Could you write out, word for word, each line from the one containing "destruct (c_lookup ace_FileId" to the last line of the data below, both included and nothing more?
──────── Extracted information ────────
Lemma at0_out st : Forall plain st -> at0 (rev (out_of st)) <> slash.
Proof.
  intros Hst. induction st as [|c st IH]; [done|]. pose proof Hst as [(Hc & Hne & _) Hst']%Forall_cons.
  destruct st as [|c2 st].
  - simpl. rewrite rev_involutive. destruct c as [|b c]; [done|]. simpl. destruct Hc as (Hs & _).
    apply not_elem_of_cons in Hs as [? _]. congruence.
  - change (out_of (c :: c2 :: st)) with (rev c ++ slash :: out_of (c2 :: st)).
    rewrite rev_app_distr. cbn [rev]. rewrite <-app_assoc. specialize (IH Hst').
    destruct (rev (out_of (c2 :: st))) as [|b r] eqn:E; [|done]. exfalso.
    apply (f_equal (@rev byte)) in E. rewrite rev_involutive in E. by apply out_nil in E.
Qed.

Lemma dotdot_ok c cs : name_ok c -> is_dotdot (c ++ tail_path cs) = bool_decide (c = [dot; dot]).
Proof.
  intros (Hs & H0 & _). unfold is_dotdot.
  destruct c as [|b1 c]; [by destruct cs|]. simpl at0.
  case_bool_decide as H1; [subst|by rewrite (bool_decide_eq_false_2 (_ = [dot; dot])) by congruence].
  destruct c as [|b2 c]; [by destruct cs|]. simpl.
  case_bool_decide as H2; [subst|by rewrite (bool_decide_eq_false_2 (_ = [dot; dot])) by congruence].
  destruct c as [|b3 c]; simpl.
  - by rewrite tail_ends.
  - rewrite ends_false; [done|set_solver|set_solver].
Qed.

(** The output never needs more room than the input that is used up. *)
Lemma strip_room d : (length (strip_dir d) <= length d)%nat.
Proof. induction d as [|b d IH]; simpl; [done|]. case_bool_decide; lia. Qed.
Lemma attr_create_ok st fh attr : winv st -> obj fh (fa_fileid attr) (fa_type attr) ->
  wp (attr_create E fh attr) st
  (post st (fun r st' => match r with Some a => ace_at st' a (fa_fileid attr) | None => True end)).
Proof.
  intros Hi Ho. apply wp_now. intros t [Ht _]. apply wp_alloc. intros a ok Hf. unfold wp, on_Attr. simpl.
  edestruct (c_insert ace_FileId attr_ok same_ace t0 Ta wt_Ta a ok t (hs_Attr st) (fa_fileid attr)
               (MkACEntry (fa_fileid attr) fh attr) (proj1 Hi) Ht) as (r & c' & Hl & Hc & Hk & Hr); [|done|done|].
  { intros x Hx. by apply (Hf x Hx). }
  unfold attrs_CreateAndInsert. rewrite Hl. simpl.
  split; [by eapply walks_trans; [apply walks_ticks|apply walks_Attr]|]. destruct r as [x|]; [|done].
  destruct Hr as (_ & Hh & Hs). split; [done|]. simpl. rewrite Hh. eexists. by rewrite lookup_insert_eq.
Qed.

Lemma attr_update_ok st fh attr : winv st -> obj fh (fa_fileid attr) (fa_type attr) ->
  wp (attr_update E fh attr) st
  (post st (fun r st' => match r with Some a => ace_at st' a (fa_fileid attr) | None => True end)).
Proof.
  intros Hi Ho. apply wp_now. intros t [Ht _]. apply wp_alloc. intros a ok Hf. unfold wp, on_Attr, attrs_Update. simpl.
  destruct (c_lookup ace_FileId attr_ok same_ace t0 Ta wt_Ta (proj1 wt_max) t (hs_Attr st) (fa_fileid attr) (proj1 Hi) Ht)
    as (r & c1 & Hl & Hc & Hk & Hn & Hr). unfold attrs_LookupFromFileId. rewrite Hl. simpl.
  destruct r as [x|].
  - destruct Hr as (Hs & v & Hv & Ev). rewrite Hv. simpl.
    assert (Hid : ace_FileId v = fa_fileid attr).
    { assert (attr_ok v) as [_ Hv'] by (by eapply ci_all). apply obj_id in Hv', Ho. apply u32_inj; [lia|lia|done]. }
    destruct (c_store ace_FileId attr_ok same_ace t0 Ta c1 x (MkACEntry (ace_FileId v) fh attr) v Hc Hv)
      as (c2 & Hst & Hc2 & Hk2 & _ & Hh); [|done|done|].
    { split; simpl; [done|]. by rewrite Hid. }
    rewrite Hst. simpl.
    split; [by eapply walks_trans; [apply walks_ticks|apply walks_Attr]; [..|eapply kept_trans; [apply _|done..]]|].
    destruct (Hk2 x v Hs Hv) as [Hs2 _]. split; [done|]. simpl. rewrite Hh. eexists. by rewrite lookup_insert_eq.
  - edestruct (c_insert ace_FileId attr_ok same_ace t0 Ta wt_Ta a ok t c1 (fa_fileid attr)
                 (MkACEntry (fa_fileid attr) fh attr) Hc Ht) as (r & c' & Hl' & Hc' & Hk' & Hr'); [|done|done|].
    { intros y Hy. apply Hn. by apply (Hf y Hy). }
    unfold attrs_CreateAndInsert. rewrite Hl'. simpl.
    split; [by eapply walks_trans; [apply walks_ticks|apply walks_Attr]; [..|eapply kept_trans; [apply _|done..]]|].
    destruct r as [x|]; [|done].
    destruct Hr' as (_ & Hh & Hs). split; [done|]. simpl. rewrite Hh. eexists. by rewrite lookup_insert_eq.
Qed.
────────
▸ **Answer to the problem**:
  destruct (c_lookup ace_FileId attr_ok same_ace t0 Ta wt_Ta (proj1 wt_max) t (hs_Attr st) (fa_fileid attr) (proj1 Hi) Ht)
    as (r & c1 & Hl & Hc & Hk & Hn & Hr). unfold attrs_LookupFromFileId. rewrite Hl. simpl.
  destruct r as [x|].
  - destruct Hr as (Hs & v & Hv & Ev). rewrite Hv. simpl.
    assert (Hid : ace_FileId v = fa_fileid attr).
    { assert (attr_ok v) as [_ Hv'] by (by eapply ci_all). apply obj_id in Hv', Ho. apply u32_inj; [lia|lia|done]. }
    destruct (c_store ace_FileId attr_ok same_ace t0 Ta c1 x (MkACEntry (ace_FileId v) fh attr) v Hc Hv)
      as (c2 & Hst & Hc2 & Hk2 & _ & Hh); [|done|done|].
    { split; simpl; [done|]. by rewrite Hid. }
    rewrite Hst. simpl.
    split; [by eapply walks_trans; [apply walks_ticks|apply walks_Attr]; [..|eapply kept_trans; [apply _|done..]]|].
    destruct (Hk2 x v Hs Hv) as [Hs2 _]. split; [done|]. simpl. rewrite Hh. eexists. by rewrite lookup_insert_eq.
  - edestruct (c_insert ace_FileId attr_ok same_ace t0 Ta wt_Ta a ok t c1 (fa_fileid attr)
                 (MkACEntry (fa_fileid attr) fh attr) Hc Ht) as (r & c' & Hl' & Hc' & Hk' & Hr'); [|done|done|].
    { intros y Hy. apply Hn. by apply (Hf y Hy). }
    unfold attrs_CreateAndInsert. rewrite Hl'. simpl.
    split; [by eapply walks_trans; [apply walks_ticks|apply walks_Attr]; [..|eapply kept_trans; [apply _|done..]]|].
    destruct r as [x|]; [|done].
    destruct Hr' as (_ & Hh & Hs). split; [done|]. simpl. rewrite Hh. eexists. by rewrite lookup_insert_eq.
Qed.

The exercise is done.